● **Activity**: In the listing below, a line holding "(** Headers do" and a line holding "destruct (vote_of_nonce _)" mark the range. Retype both exactly, with all lines between them.

● **Data provided**:
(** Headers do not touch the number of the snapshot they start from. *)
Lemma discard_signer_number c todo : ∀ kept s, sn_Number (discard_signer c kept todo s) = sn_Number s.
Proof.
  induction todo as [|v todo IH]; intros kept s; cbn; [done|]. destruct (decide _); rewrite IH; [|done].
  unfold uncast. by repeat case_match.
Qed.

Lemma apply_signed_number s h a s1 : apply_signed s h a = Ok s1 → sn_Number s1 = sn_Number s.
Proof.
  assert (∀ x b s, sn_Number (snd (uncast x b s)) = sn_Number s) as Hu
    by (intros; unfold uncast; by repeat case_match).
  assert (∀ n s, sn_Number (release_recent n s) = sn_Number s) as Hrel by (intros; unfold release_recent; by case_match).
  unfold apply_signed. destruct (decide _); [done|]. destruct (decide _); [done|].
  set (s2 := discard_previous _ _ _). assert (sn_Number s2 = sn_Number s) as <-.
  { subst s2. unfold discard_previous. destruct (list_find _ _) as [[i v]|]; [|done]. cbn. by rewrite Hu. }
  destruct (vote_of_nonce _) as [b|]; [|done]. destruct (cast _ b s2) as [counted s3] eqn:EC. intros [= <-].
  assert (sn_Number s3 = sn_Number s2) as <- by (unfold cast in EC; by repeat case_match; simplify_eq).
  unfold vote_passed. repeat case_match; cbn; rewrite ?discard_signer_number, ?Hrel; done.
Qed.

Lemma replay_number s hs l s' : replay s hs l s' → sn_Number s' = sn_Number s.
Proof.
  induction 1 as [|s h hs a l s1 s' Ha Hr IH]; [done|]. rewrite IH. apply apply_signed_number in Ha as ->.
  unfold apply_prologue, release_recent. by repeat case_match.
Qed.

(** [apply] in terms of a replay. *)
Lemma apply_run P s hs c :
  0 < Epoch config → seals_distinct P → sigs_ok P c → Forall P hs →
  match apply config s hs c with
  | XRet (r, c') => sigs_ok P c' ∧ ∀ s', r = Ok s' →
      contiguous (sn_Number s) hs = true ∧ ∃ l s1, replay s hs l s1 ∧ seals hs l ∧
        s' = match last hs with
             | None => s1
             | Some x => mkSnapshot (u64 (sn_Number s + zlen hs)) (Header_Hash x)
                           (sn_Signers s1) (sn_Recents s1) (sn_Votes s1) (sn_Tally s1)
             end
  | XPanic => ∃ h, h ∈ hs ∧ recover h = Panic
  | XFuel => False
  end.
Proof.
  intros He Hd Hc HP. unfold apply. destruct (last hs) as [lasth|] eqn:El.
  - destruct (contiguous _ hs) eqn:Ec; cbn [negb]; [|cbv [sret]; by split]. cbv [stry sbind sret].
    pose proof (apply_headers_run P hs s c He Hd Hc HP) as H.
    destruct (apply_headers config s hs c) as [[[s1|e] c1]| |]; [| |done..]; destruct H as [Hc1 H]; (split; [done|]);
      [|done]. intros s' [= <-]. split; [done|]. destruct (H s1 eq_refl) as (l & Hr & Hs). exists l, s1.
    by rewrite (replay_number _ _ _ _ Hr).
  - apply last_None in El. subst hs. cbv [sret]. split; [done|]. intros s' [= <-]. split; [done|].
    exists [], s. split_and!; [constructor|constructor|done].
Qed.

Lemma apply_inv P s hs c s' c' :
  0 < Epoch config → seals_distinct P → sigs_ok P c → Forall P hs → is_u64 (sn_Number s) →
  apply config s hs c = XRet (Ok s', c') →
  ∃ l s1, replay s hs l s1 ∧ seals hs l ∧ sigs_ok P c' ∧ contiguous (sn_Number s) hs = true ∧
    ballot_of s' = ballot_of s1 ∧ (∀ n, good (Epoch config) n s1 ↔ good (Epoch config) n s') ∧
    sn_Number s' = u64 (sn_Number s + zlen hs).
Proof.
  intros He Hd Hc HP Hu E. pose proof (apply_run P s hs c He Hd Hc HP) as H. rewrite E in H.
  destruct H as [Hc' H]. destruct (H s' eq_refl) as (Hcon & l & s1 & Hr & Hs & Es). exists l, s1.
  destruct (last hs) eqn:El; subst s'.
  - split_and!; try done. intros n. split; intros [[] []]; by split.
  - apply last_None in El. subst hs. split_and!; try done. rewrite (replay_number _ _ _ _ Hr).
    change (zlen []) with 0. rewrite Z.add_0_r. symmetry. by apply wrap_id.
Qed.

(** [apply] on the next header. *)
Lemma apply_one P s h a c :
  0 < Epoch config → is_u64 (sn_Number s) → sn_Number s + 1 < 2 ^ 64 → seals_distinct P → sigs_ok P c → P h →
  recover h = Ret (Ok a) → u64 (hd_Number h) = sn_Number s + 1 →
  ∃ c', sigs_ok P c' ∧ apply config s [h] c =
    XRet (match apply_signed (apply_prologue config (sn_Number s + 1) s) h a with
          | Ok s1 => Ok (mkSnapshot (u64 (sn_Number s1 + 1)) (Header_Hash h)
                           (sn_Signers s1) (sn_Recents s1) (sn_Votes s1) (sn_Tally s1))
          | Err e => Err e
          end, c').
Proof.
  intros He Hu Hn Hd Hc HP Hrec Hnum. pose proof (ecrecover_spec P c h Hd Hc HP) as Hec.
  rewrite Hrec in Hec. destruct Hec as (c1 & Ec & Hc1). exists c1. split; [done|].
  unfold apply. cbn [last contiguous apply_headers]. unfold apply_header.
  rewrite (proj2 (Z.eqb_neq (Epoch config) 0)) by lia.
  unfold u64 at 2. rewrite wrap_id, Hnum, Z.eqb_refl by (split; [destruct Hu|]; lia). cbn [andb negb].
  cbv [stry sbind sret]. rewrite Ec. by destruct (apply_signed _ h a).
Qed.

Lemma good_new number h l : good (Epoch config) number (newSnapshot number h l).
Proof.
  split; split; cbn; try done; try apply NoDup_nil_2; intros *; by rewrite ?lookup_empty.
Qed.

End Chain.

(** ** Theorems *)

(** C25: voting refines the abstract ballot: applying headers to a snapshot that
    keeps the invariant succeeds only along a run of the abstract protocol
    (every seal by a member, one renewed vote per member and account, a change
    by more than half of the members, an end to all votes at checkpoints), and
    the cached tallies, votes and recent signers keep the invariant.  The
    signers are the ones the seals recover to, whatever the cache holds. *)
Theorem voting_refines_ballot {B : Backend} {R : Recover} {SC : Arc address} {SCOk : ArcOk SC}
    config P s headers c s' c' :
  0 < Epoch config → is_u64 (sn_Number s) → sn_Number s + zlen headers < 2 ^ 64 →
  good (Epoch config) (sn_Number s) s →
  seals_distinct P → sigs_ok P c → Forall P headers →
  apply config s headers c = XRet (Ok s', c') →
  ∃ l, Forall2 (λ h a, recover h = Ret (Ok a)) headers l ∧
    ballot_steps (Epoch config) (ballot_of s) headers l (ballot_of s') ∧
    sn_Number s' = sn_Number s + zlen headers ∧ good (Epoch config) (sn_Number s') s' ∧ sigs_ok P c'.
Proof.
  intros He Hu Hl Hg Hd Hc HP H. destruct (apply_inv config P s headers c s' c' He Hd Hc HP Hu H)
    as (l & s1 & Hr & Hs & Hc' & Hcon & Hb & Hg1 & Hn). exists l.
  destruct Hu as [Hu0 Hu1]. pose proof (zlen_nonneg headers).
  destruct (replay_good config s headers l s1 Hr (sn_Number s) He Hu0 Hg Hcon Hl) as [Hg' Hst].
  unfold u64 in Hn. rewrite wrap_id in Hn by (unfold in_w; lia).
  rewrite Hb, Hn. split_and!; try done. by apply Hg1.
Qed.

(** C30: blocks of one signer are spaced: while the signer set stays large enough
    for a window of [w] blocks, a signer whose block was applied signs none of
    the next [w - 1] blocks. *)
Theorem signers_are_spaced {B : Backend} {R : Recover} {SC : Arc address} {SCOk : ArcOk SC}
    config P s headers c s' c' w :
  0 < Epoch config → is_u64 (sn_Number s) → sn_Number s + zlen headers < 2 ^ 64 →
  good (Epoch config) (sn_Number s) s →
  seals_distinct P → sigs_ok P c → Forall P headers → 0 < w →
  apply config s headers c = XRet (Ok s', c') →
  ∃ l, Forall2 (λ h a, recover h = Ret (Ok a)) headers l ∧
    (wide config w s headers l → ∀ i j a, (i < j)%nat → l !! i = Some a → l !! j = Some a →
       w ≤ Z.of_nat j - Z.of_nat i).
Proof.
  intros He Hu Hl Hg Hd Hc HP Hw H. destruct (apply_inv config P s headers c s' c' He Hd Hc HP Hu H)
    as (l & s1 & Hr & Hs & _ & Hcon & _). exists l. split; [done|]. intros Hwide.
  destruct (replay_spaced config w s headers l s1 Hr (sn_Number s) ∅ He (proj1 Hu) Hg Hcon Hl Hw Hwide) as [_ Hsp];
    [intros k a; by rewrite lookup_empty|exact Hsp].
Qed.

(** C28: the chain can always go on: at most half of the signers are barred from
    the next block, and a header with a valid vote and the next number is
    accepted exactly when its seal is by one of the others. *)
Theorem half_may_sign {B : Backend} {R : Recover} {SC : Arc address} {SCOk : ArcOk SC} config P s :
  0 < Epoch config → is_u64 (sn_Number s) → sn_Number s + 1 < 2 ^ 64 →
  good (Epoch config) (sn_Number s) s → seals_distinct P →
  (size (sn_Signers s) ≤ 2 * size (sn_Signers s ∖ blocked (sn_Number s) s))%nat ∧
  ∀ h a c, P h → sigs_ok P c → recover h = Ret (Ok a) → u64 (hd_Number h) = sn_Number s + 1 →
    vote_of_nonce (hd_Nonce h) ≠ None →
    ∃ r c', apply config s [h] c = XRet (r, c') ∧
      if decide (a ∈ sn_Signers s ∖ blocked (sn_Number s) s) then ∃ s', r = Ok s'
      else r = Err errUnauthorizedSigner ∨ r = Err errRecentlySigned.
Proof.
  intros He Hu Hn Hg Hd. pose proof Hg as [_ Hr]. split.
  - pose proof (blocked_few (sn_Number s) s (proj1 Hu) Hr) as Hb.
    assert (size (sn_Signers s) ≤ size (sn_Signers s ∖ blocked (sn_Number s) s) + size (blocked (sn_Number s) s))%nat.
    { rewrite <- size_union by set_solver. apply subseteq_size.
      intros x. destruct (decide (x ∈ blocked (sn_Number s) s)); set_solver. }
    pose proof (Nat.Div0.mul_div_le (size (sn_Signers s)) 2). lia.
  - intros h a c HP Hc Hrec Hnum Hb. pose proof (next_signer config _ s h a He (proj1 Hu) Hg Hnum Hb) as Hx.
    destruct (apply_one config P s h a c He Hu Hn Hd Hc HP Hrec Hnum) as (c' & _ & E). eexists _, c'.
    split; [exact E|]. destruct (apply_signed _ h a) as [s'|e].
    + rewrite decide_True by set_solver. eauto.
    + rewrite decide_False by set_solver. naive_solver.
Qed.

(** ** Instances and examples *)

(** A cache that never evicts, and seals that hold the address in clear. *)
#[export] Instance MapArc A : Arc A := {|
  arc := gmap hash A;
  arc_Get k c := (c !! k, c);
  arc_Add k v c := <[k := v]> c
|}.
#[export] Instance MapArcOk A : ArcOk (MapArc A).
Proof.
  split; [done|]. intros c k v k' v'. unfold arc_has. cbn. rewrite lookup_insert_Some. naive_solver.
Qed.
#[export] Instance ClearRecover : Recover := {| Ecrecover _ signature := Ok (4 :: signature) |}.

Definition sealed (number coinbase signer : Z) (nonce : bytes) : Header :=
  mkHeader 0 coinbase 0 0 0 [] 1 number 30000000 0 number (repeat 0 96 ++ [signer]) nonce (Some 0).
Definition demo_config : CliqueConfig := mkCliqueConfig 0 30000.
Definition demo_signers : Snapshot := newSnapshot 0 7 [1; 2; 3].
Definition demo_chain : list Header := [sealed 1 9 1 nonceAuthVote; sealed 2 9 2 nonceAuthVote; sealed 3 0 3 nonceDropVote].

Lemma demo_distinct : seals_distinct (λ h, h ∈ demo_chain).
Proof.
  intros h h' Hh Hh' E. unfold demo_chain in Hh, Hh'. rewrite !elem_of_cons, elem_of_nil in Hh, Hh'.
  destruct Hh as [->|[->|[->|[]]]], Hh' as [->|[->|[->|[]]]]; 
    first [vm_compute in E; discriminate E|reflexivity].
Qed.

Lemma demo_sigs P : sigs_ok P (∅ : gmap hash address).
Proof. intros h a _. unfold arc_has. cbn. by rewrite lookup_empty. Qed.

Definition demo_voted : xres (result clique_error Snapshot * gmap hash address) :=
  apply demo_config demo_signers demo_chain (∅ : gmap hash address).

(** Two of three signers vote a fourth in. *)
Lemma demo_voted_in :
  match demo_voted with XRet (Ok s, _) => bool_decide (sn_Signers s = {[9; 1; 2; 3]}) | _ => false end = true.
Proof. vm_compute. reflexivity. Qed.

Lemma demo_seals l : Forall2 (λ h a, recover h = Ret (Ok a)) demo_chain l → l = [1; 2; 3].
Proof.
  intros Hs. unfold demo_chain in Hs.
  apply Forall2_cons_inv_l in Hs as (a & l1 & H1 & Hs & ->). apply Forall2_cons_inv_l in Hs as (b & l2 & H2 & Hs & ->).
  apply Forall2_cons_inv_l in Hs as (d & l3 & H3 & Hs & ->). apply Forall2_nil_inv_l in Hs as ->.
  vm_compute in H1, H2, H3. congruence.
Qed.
...
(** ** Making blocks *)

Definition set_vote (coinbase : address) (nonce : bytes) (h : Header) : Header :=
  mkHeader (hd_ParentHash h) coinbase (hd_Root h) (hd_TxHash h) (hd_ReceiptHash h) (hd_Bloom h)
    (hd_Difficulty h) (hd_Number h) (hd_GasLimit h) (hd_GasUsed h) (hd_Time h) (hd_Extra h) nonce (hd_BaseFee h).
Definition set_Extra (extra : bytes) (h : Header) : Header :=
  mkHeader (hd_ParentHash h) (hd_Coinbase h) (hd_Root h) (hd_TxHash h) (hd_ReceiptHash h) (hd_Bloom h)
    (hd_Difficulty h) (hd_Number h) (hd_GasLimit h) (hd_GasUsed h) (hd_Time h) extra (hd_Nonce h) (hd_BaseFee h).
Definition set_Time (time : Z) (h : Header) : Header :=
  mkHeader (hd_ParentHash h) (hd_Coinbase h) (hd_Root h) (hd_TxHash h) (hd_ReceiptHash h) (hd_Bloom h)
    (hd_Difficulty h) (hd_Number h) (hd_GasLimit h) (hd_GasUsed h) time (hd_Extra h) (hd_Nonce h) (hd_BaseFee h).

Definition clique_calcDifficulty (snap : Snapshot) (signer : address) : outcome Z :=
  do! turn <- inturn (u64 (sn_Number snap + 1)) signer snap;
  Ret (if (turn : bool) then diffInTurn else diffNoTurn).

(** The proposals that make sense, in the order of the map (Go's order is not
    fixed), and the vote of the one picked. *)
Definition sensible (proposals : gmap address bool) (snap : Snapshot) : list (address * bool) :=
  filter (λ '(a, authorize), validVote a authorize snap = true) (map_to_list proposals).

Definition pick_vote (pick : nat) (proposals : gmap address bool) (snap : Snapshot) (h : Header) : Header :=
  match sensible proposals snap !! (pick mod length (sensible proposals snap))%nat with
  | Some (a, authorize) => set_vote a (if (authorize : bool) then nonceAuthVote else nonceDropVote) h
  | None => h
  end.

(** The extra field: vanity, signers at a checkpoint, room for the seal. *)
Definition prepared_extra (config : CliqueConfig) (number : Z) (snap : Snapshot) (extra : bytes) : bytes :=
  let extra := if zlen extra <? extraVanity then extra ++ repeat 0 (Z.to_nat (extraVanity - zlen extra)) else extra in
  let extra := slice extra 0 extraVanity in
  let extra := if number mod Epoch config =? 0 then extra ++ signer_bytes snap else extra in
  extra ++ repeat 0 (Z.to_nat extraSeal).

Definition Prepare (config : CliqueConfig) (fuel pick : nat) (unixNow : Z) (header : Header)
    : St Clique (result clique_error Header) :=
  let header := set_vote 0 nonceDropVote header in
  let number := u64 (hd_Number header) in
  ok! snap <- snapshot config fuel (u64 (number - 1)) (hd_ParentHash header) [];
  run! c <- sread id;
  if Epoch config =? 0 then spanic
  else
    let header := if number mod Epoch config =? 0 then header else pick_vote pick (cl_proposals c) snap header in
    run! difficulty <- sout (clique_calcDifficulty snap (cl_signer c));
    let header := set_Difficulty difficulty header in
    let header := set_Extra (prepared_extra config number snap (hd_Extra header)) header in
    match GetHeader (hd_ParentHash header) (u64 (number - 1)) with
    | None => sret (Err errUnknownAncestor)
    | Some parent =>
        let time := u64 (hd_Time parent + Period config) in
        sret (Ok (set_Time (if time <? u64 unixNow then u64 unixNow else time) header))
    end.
---
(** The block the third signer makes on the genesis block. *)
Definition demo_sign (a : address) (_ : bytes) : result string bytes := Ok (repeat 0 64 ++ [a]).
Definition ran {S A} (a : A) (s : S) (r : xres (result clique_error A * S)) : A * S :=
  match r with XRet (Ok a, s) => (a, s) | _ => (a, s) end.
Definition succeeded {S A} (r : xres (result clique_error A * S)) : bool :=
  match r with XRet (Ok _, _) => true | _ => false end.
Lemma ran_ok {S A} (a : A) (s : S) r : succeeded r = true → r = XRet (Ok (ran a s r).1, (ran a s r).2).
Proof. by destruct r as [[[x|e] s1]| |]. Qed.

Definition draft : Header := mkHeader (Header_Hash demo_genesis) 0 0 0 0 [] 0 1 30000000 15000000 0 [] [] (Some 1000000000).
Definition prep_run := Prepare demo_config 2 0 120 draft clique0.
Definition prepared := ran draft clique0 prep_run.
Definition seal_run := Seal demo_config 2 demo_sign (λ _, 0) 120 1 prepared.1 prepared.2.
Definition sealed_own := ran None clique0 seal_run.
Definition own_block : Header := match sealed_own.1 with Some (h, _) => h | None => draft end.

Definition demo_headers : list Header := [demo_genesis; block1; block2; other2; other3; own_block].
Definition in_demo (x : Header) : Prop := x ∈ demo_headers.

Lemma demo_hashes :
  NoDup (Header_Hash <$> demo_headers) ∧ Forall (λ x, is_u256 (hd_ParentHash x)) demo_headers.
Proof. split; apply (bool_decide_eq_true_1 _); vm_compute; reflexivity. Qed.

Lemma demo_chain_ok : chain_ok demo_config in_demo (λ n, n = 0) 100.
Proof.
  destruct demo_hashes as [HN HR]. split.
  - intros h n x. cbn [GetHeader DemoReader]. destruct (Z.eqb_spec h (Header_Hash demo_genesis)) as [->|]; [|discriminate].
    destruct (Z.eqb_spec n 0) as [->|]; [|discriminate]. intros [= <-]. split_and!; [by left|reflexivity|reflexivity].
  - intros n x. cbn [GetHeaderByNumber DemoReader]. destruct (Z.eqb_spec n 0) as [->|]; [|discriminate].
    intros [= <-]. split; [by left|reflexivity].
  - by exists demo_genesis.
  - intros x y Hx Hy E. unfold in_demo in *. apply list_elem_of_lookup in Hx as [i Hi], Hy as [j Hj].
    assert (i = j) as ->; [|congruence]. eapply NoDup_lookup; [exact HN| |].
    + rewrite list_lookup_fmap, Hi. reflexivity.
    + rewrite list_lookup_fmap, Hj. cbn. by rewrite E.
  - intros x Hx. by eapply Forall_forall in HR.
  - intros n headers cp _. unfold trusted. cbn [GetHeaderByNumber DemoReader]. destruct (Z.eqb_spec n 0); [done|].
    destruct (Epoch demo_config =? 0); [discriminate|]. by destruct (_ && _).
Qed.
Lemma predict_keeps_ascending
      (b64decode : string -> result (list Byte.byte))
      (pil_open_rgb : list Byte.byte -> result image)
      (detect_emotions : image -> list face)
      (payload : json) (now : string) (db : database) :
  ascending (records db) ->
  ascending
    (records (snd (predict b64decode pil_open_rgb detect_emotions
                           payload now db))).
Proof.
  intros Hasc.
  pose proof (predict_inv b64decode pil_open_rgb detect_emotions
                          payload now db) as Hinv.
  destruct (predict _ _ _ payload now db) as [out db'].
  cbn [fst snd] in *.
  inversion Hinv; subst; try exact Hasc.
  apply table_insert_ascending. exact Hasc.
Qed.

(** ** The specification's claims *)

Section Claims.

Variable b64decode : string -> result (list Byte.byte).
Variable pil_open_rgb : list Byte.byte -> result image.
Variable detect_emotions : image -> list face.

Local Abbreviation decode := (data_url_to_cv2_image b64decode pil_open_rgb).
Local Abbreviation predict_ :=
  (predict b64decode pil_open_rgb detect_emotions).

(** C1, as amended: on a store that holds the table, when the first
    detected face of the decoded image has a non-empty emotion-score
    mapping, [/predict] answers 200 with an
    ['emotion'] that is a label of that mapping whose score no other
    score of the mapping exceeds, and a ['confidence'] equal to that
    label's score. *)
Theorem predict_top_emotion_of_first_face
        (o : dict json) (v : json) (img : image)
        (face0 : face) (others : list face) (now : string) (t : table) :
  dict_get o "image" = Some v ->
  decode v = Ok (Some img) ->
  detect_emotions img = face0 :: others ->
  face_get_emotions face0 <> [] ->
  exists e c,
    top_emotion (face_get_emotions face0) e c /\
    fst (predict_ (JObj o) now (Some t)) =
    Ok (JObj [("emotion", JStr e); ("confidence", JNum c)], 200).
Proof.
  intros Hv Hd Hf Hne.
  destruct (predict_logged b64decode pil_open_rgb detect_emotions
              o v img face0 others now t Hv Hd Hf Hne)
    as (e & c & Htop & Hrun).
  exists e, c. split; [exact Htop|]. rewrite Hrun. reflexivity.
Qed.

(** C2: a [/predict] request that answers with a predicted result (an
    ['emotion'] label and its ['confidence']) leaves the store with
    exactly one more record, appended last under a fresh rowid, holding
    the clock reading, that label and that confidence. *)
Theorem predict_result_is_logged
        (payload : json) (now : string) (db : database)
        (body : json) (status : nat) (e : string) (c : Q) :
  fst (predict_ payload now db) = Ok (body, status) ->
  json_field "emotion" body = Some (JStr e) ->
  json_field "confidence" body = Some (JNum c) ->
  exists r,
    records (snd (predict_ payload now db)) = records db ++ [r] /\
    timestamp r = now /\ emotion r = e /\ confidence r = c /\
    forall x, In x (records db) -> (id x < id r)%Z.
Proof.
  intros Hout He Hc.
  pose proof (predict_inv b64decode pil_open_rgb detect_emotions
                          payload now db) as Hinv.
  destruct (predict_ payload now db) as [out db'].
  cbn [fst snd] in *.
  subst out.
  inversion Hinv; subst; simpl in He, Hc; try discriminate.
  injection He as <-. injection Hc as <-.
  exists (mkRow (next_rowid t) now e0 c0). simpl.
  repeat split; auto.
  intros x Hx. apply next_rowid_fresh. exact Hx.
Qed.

● **Output of the exercise**:
(** Headers do not touch the number of the snapshot they start from. *)
Lemma discard_signer_number c todo : ∀ kept s, sn_Number (discard_signer c kept todo s) = sn_Number s.
Proof.
  induction todo as [|v todo IH]; intros kept s; cbn; [done|]. destruct (decide _); rewrite IH; [|done].
  unfold uncast. by repeat case_match.
Qed.

Lemma apply_signed_number s h a s1 : apply_signed s h a = Ok s1 → sn_Number s1 = sn_Number s.
Proof.
  assert (∀ x b s, sn_Number (snd (uncast x b s)) = sn_Number s) as Hu
    by (intros; unfold uncast; by repeat case_match).
  assert (∀ n s, sn_Number (release_recent n s) = sn_Number s) as Hrel by (intros; unfold release_recent; by case_match).
  unfold apply_signed. destruct (decide _); [done|]. destruct (decide _); [done|].
  set (s2 := discard_previous _ _ _). assert (sn_Number s2 = sn_Number s) as <-.
  { subst s2. unfold discard_previous. destruct (list_find _ _) as [[i v]|]; [|done]. cbn. by rewrite Hu. }
  destruct (vote_of_nonce _) as [b|]; [|done]. destruct (cast _ b s2) as [counted s3] eqn:EC. intros [= <-].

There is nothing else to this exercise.